*** TASK INPUT ***

Lemma onMouseDown_flags_hits event s :
  keys_unique (world s) → hit_ready s →
  TileDragSystem.onMouseDown event s =
  (Normal tt, with_world s (flag_all (world s) (hits s event))).
Proof.
  intros Hw Hready.
  unfold TileDragSystem.onMouseDown, for_of_queryEN, hits, hit_ready, queryE in *.
  erewrite bind_Normal by apply get_world_eq.
  erewrite bind_Normal by apply get_world_eq.
  fold (queryE (world s) DisplayFrame).
  destruct (registry (world s) !! name Draggable) as [t|] eqn:Ht; [|by destruct s].
  unfold Map.entries in *.
  match goal with |- context [for_of _ ?b] => set (body := b) end.
  assert (∀ t' w',
            (∀ e T, name T ≠ name Dragged → locate w' e T = locate (world s) e T) →
            Forall (λ kv, is_Some (screen_of s kv.1)) t' →
            for_of t' body (with_world s w') =
            (Normal tt,
             with_world s
               (flag_all w' (filter (λ e, hit s event e = true) (Map.keys t')))))
    as Hloop.
  { clear Hready. induction t' as [|[e d] t' IH]; intros w' Hw' Hready; [done|].
    apply Forall_cons in Hready as [[origin Ho] Hready]. simpl in Ho.
    assert (hit s event e =
            Rectangle.contains (Rectangle.from origin (Vector2.new 64 64))
              (Vector2.new (clientX event) (clientY event))) as Hhit
      by (unfold hit; by rewrite Ho).
    assert (body (e, d) (with_world s w') =
            (Normal tt,
             with_world s (if hit s event e then register w' e new_Dragged else w')))
      as Hbody.
    { subst body. simpl. erewrite bind_Normal by apply get_world_eq. simpl.
      unfold at_index. simpl. rewrite !Hw' by done.
      erewrite bind_Normal by (by apply (screenPosition_screen_of s)).
      rewrite Hhit. by destruct (Rectangle.contains _ _). }
    csimpl. rewrite filter_cons.
    erewrite bind_Normal by exact Hbody.
    destruct (hit s event e) eqn:Hc.
    - rewrite decide_True by done. simpl.
      apply (IH (register w' e new_Dragged)); [|done].
      intros e' T Hn. rewrite locate_register_ne by auto. by apply Hw'.
    - rewrite decide_False by done. simpl. by apply IH. }
  replace s with (with_world s (world s)) at 1 by (by destruct s).
  by apply Hloop.
Qed.




(** ** Screen positions *)



(** ** What the handlers keep *)

Section Keeps.
Context (P : State → Prop) `{!Stable P}.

*** End of TASK INPUT ***

**TO DO:** Please retype the data exactly as it stands, from its first line down to the line that contains "assert (hit s", then stop.

**RESULT FOR THIS EXERCISE:**
Lemma onMouseDown_flags_hits event s :
  keys_unique (world s) → hit_ready s →
  TileDragSystem.onMouseDown event s =
  (Normal tt, with_world s (flag_all (world s) (hits s event))).
Proof.
  intros Hw Hready.
  unfold TileDragSystem.onMouseDown, for_of_queryEN, hits, hit_ready, queryE in *.
  erewrite bind_Normal by apply get_world_eq.
  erewrite bind_Normal by apply get_world_eq.
  fold (queryE (world s) DisplayFrame).
  destruct (registry (world s) !! name Draggable) as [t|] eqn:Ht; [|by destruct s].
  unfold Map.entries in *.
  match goal with |- context [for_of _ ?b] => set (body := b) end.
  assert (∀ t' w',
            (∀ e T, name T ≠ name Dragged → locate w' e T = locate (world s) e T) →
            Forall (λ kv, is_Some (screen_of s kv.1)) t' →
            for_of t' body (with_world s w') =
            (Normal tt,
             with_world s
               (flag_all w' (filter (λ e, hit s event e = true) (Map.keys t')))))
    as Hloop.
  { clear Hready. induction t' as [|[e d] t' IH]; intros w' Hw' Hready; [done|].
    apply Forall_cons in Hready as [[origin Ho] Hready]. simpl in Ho.
    assert (hit s event e =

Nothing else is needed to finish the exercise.